His green baseball mitt landed on the lawn.

He wouldn’t be able to pick it up again without thinking of this day. Those women. Those broken girls.

Three

Maddox was tired.

He also had a thumping in his skull thanks to the Jameson he drank the night before. He wasn’t proud of the amount of liquor and beer bottles in his recycling bin every week, but he didn’t really care much about what people thought of him either. He never drank on duty, and he never made a mistake on the job. So, what of it if he caught a little buzz after a hard day’s work? He had earned it.

He often told himself things like that throughout the years. That his drinking was simply a way to blow off steam. That it was the only thing that could help him sleep. But he knew deep down he drank because of her. Because she had left him with a feeling unlike any he’d ever had before in his sixteen years of life, and then, without warning, she was gone. Vanished into thin air.

The Clark County Sheriff’s Department never really did open an investigation on Orion’s disappearance. As the largest county in the state of Missouri and situated smack dab in the middle of meth country, Clark County didn’t have time to waste on teenage runaways. They looked at her home life, at the previous runaway attempts, at the mental institution stay when Orion was twelve, and they determined she most likely ran away again. The police never looked for her, her parents never looked for her, and her memory was left to wither away to nothing.

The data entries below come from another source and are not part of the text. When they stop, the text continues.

Lemma default_feed_In (c : Collection) (onlyOpen : bool) (fb : FeedBug) :
  In fb (visibleGlobalBugs Date_value c EmptyString "all" onlyOpen)
  <-> In fb (allBugs c) /\ passOpen onlyOpen (bug fb) = true.
Proof.
  unfold visibleGlobalBugs. rewrite sort_In, filter_In.
  unfold passSeverity, passQuery.
  change (Str.toLowerCase (Str.trim EmptyString)) with EmptyString.
  cbn [String.eqb orb]. change (String.eqb "all" "all") with true.
  cbn [orb]. now rewrite !andb_true_r.
Qed.

End PanelFacts.

(** X17.  The main panel and the feed agree.  In a collection with
    distinct version ids, a bug is in the list of the main panel for the
    selected version exactly when the feed without query and severity
    filter, with the same open-only setting, has it as a bug of that
    version. *)
Theorem visibleBugs_feed (Date_value : string -> option Z) (st : AppState)
    (v : Version.t) (onlyOpen : bool) (b : Bug.t) :
  NoDup (ids (versions st)) ->
  selectedVersion st = Some v ->
  In b (visibleBugs st onlyOpen)
  <-> In (mkFeed b (Version.id v) (Version.label v))
         (visibleGlobalBugs Date_value (versions st) EmptyString "all" onlyOpen).
Proof.
  intros ND HS. destruct (selectedVersion_Some st v HS) as [_ HF].
  unfold visibleBugs. rewrite HS, filter_In, default_feed_In, allBugs_In.
  cbn [bug versionId versionLabel]. unfold passOpen. split.
  - intros [Hb Ho]. split; [|exact Ho]. exists v. repeat split; [|exact Hb].
    now destruct (findVersion_Some _ _ _ HF) as (pre & post & -> & _);
      apply in_elt.
  - intros [(v' & Hv' & Hb & Hid & _) Ho]. split; [|exact Ho].
    now rewrite <- (unique_target _ _ _ ND HF v' Hv' (eq_sym Hid)).
Qed.

Lemma visibleBugs_feed_witness :
  selectedVersion stamped_state = Some (with_bugs [stamped_bug] demo_other)
  /\ In (mkFeed stamped_bug "b" "v0.2.0")
        (visibleGlobalBugs Iso.value (versions stamped_state) EmptyString "all" true).
Proof.
  split; [reflexivity|].
  apply (visibleBugs_feed Iso.value stamped_state
           (with_bugs [stamped_bug] demo_other) true stamped_bug).
  - repeat constructor; simpl; intuition discriminate.
  - reflexivity.
  - simpl. auto.
Defined.

(** X18.  The colours of the feed of open bugs.  With "open only" set,
    every entry of the feed has its Resolve button (it is not [closed]), no
    entry has a green dot, and an entry has a gray dot only when its
    severity is none of low, medium, high and critical: gray and green
    otherwise mark closed and resolved bugs, which that feed leaves out. *)
Theorem open_feed_colours (Date_value : string -> option Z) (c : Collection)
    (query severity : string) (fb : FeedBug) :
  In fb (visibleGlobalBugs Date_value c query severity true) ->
  closed (bug fb) = false
  /\ bugColor (bug fb) <> "green"
  /\ (bugColor (bug fb) = "gray" ->
      ~ In (Bug.severity (bug fb)) ["low"; "medium"; "high"; "critical"]%string).
Proof.
  intros H. apply visible_In in H as [_ (HO & _)].
  destruct (HO eq_refl) as [R C].
  apply eqb_neq_iff, negb_true_iff in R, C.
  unfold closed, bugColor. rewrite R, C. split; [reflexivity|].
  destruct (String.eqb_spec (Bug.severity (bug fb)) "low") as [->|L];
    [split; [discriminate | discriminate]|].
  destruct (String.eqb_spec (Bug.severity (bug fb)) "medium") as [->|Me];
    [split; [discriminate | discriminate]|].
  destruct (String.eqb_spec (Bug.severity (bug fb)) "high") as [->|Hi];
    [split; [discriminate | discriminate]|].
  destruct (String.eqb_spec (Bug.severity (bug fb)) "critical") as [->|Cr];
    [split; [discriminate | discriminate]|].
  split; [discriminate|]. intros _. cbn. intuition congruence.
Qed.

Lemma open_feed_colours_witness :
  bugColor (bug feed_entry_open) = "gold"%string
  /\ closed (bug feed_entry_open) = false.
Proof.
  split; [reflexivity|].
  apply (open_feed_colours Iso.value feed_collection EmptyString "all"
                           feed_entry_open).
  vm_compute. auto.
Defined.

(* ===================================================================== *)
(** ** The name of the exported file *)
(* ===================================================================== *)

Section ExportNameFacts.

Lemma replaceAll_gone (a b : ascii) (s : string) :
  a <> b -> ~ In a (units (StrOps.replaceAll a b s)).
Proof.
  intros N. induction s as [|c r IH]; [auto|].
  cbn [StrOps.replaceAll]. unfold units in *. cbn [list_ascii_of_string].
  intros [E | F]; [|now apply IH].
  destruct (Ascii.eqb_spec c a) as [Ec|Ec]; congruence.
Qed.

Lemma digit_not_colon (c : ascii) :
  Str.is_digit c = true -> Ascii.eqb c ":" = false.
Proof.
  intros H. destruct (Ascii.eqb_spec c ":") as [->|]; [discriminate | reflexivity].
Qed.

(** The first 19 code units of a date as [toISOString] writes it, with the
    two colons replaced. *)
Lemma iso_name (t : string) (ms : Z) :
  Iso.value t = Some ms ->
  StrOps.replaceAll ":" "-" (StrOps.slice0 19 t)
  = (substring 0 13 t ++ "-" ++ substring 14 2 t ++ "-" ++ substring 17 2 t)%string.
Proof.
  intros H. unfold Iso.value in H.
  destruct (negb (String.length t =? 24)%nat) eqn:L; [discriminate|].
  apply negb_false_iff, Nat.eqb_eq in L.
  do 24 (destruct t as [|? t]; [discriminate|]).
  destruct t; [|discriminate]. clear L.
  match type of H with
  | (if negb ?c then _ else _) = _ => destruct c eqn:S
  end; [|discriminate].
  cbn [negb] in H.
  unfold Iso.sep in S. cbn [String.get] in S.
  repeat (apply andb_true_iff in S as [S ?]).
  repeat match goal with
         | E : Ascii.eqb _ _ = true |- _ => apply Ascii.eqb_eq in E; subst
         end.
  unfold Iso.num in H.
  cbn [substring String.length Nat.eqb Str.all_digits] in H.
  repeat match type of H with
         | match (if ?c then _ else _) with _ => _ end = _ =>
             destruct c eqn:?; [|discriminate]
         end.
  repeat match goal with
         | E : _ && _ = true |- _ => apply andb_true_iff in E as [? E]
         end.
  unfold StrOps.slice0. cbn [substring StrOps.replaceAll append].
  repeat match goal with
         | E : Str.is_digit _ = true |- _ =>
             apply digit_not_colon in E; rewrite ?E; clear E
         end.
  reflexivity.
Qed.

Detective Maddox Novak, one of only two detectives working out of the Clark County Sheriff’s Office, couldn’t accept that. He never believed she would up and leave, not without saying something, at least. She would’ve contacted him. Even before their kiss, even before he confessed his feelings, he had grown up with her. He wanted to believe she cared for him like he did her. Maybe that’s why he ended up joining the department.

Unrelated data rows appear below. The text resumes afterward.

(* ------------------------------------------------------------------------- *)
(** ** Calls of functions and mixins                                          *)
(* ------------------------------------------------------------------------- *)

Lemma call_params_ok (node : value) (params : list value)
  (pieces : list (list call)) :
  Forall2 (fun param piece =>
             JS.nullish param = false /\ print param node = Ok piece)
    params pieces ->
  for_each (call_param print node) comma params =
  Ok (interleave [PToken (VStr ","); PSpace] (loop_pieces params pieces)).
Proof.
  intro Hall. rewrite comma_calls. apply for_each_ok.
  induction Hall as [| param piece params pieces [Hnull Hpiece] _ IH];
    constructor; [| exact IH].
  unfold call_param, with_loop_sigil. rewrite Hnull, Hpiece.
  now destruct (has_type param KIdentifier).
Qed.

Lemma for_each_fails (A : Type) (body : A -> Emit) (between : Emit)
  (before after : list A) (x : A) (e : error) :
  body x = Err e ->
  forall calls, for_each body between (before ++ x :: after) <> Ok calls.
Proof.
  intros Hx calls H.
  apply for_each_ok_inv in H as (pieces & Hall & _).
  apply Forall2_app_inv_l in Hall as (p1 & p2 & _ & Hrest & _).
  inversion Hrest as [| ? piece ? ? Hpiece]; subst. congruence.
Qed.

Lemma seq_fails_r (a b : Emit) :
  (forall calls, b <> Ok calls) -> forall calls, a ;; b <> Ok calls.
Proof.
  intros Hb calls H. apply seq_ok_inv in H as (xs & ys & _ & Hy & _).
  exact (Hb _ Hy).
Qed.

Lemma seq_fails_l (a b : Emit) :
  (forall calls, a <> Ok calls) -> forall calls, a ;; b <> Ok calls.
Proof.
  intros Ha calls H. apply seq_ok_inv in H as (xs & ys & Hx & _ & _).
  exact (Ha _ Hx).
Qed.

When the call came in from the sheriff on his weekend off, he was thankful, if he was being honest with himself. He grew to despise days off. Much like the alcohol, work became a way for him to forget, to busy himself numb. His sister had taken the early shift on the Saturday that would flip his whole world upside down, so he was left alone and miserable, with too much alcohol in the fridge and a service revolver that beckoned him, as it often did when the depression was particularly bad.

The call from the sheriff was unusual. Three women found in a suburban neighborhood, covered in blood, confused and with signs of abuse. He’d been at the scene, and it was clear that these women were abused. The fucking prison in the basement told him that. The filthy mattress and the chains, the albums upon albums upon albums of child pornography told him that. He wasn’t comfortable with the thoughts of Orion that hit him when he searched the premises.

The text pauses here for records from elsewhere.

(** * binance_bot: the order-sizing and dynamic-DCA engine of [binance_bot.py]

    A shallow embedding of the script [src/binance_bot.py] and of the part of
    Python's [decimal] module it relies on, followed by the properties of the
    sizing pipeline.

    Conventions of the embedding.
    - A [Decimal] is a finite decimal number: sign, coefficient, exponent
      (the triple [_sign], [_int], [_exp] of the library).  NaN and the
      infinities are not represented.
    - Arithmetic follows the default context of the [decimal] module:
      [prec = 28], [rounding = ROUND_HALF_EVEN], [Emin = -999999],
      [Emax = 999999], [clamp = 0], traps on [InvalidOperation],
      [DivisionByZero] and [Overflow].  A trapped signal is a raised
      exception.
    - The script is one top-level block.  It is modelled as a computation
      that produces a trace of observable events (exchange calls, prints,
      prompts, SNS publications) and ends by falling off the end, by
      [exit()], or by an uncaught exception.  The replies of the exchange
      and of the operator are read from an environment record.
    - The statement that builds [message] (lines 298-300) is read as the
      single concatenation it spells out. *)

From Stdlib Require Import ZArith Lia List String Bool.
Import ListNotations.
Local Open Scope string_scope.
Local Open Scope Z_scope.

(** ** Exceptions and outcomes *)

Inductive PyExc : Type :=
| NameError (name : string)
| TypeError (what : string)
| IndexError
| AttributeError
| InvalidOperation (why : string)
| DivisionByZero
| Overflow
| Exception_ (msg : string)
| BinanceAPIException (msg : string).

Inductive Exc (A : Type) : Type :=
| Ok (a : A)
| Err (e : PyExc).
Arguments Ok {A} a.
Arguments Err {A} e.

Definition exc_bind {A B} (m : Exc A) (f : A -> Exc B) : Exc B :=
  match m with
  | Ok a => f a
  | Err e => Err e
  end.

(** ** The [decimal] module, default context *)

Module PyDecimal.

Record Decimal : Type := mkDecimal {
  dsign : bool;   (* [_sign]: true for a negative number *)
  dint : N;       (* [_int]: the coefficient *)
  dexp : Z        (* [_exp] *)
}.

Definition prec : Z := 28.
Definition Emax : Z := 999999.
Definition Emin : Z := -999999.
Definition Etiny : Z := Emin - prec + 1.
Definition Etop : Z := Emax - prec + 1.

Definition coef (d : Decimal) : Z := Z.of_N (dint d).

Definition dec (sign : bool) (c : Z) (e : Z) : Decimal :=
  mkDecimal sign (Z.to_N c) e.

(* [len(str(n))] for a non-negative integer *)
Fixpoint ndigits_aux (fuel : nat) (n : Z) : Z :=
  match fuel with
  | O => 1
  | S f => if n <? 10 then 1 else 1 + ndigits_aux f (n / 10)
  end.

Definition ndigits (n : Z) : Z := ndigits_aux (Z.to_nat (Z.log2 n)) n.

(* [__bool__]: a finite decimal is falsy exactly when it is zero *)
Definition truthy (d : Decimal) : bool := negb (coef d =? 0).
Definition is_zero (d : Decimal) : bool := coef d =? 0.

Definition adjusted (d : Decimal) : Z := dexp d + ndigits (coef d) - 1.

Definition copy_negate (d : Decimal) : Decimal :=
  mkDecimal (negb (dsign d)) (dint d) (dexp d).

Inductive Rounding : Type := ROUND_HALF_EVEN | ROUND_FLOOR.

(* Drop the [k] low digits of [c] ([0 < k]), rounding the quotient. *)
Definition round_half_even (c k : Z) : Z :=
  let p := 10 ^ k in
  let q := c / p in
  let r := c mod p in
  if 2 * r <? p then q
  else if p <? 2 * r then q + 1
  else if Z.even q then q else q + 1.

Definition round_floor (sign : bool) (c k : Z) : Z :=
  let p := 10 ^ k in
  if sign && negb (c mod p =? 0) then c / p + 1 else c / p.

Definition round_digits (r : Rounding) (sign : bool) (c k : Z) : Z :=
  match r with
  | ROUND_HALF_EVEN => round_half_even c k
  | ROUND_FLOOR => round_floor sign c k
  end.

Once forensics arrived, and the coroner soon after for the dead meth head in the basement, Maddox was sent to the Cook County Regional Hospital with his partner, Detective Eric Baptiste, to interview the girls who had escaped. He hadn’t checked the case file yet, hadn’t seen her name among the women. Had he seen it, he wouldn’t have made his way so leisurely to the hospital.

He stopped in the doorway of their room, staring at the three women wearing hospital gowns only briefly before his jaw dropped. His heart beat so hard, it felt like it might burst from his chest.

Orion Elizabeth Darby.

He couldn’t move, couldn’t think, couldn’t speak. He just stared as Eric continued jabbering on beside him about the Cardinals and who they needed to trade for.

There were four beds in the room. Three beds had been slept in, the sheets messy, but all three of the women were crowded together on the fourth bed. Not touching, but close. That told him things. That there was a bond between them. From captivity. Abuse. Murder. He felt comfortable, if only slightly, in knowing she at least had them in that wretched place.

The TV perched on an extendable arm in the corner showed Maury Povich, and the three women were captivated by it.

“Hey, you hearing me?” Eric asked, but his partner continued into the room, toward the women, ignoring him. Eric scoffed and then followed him in.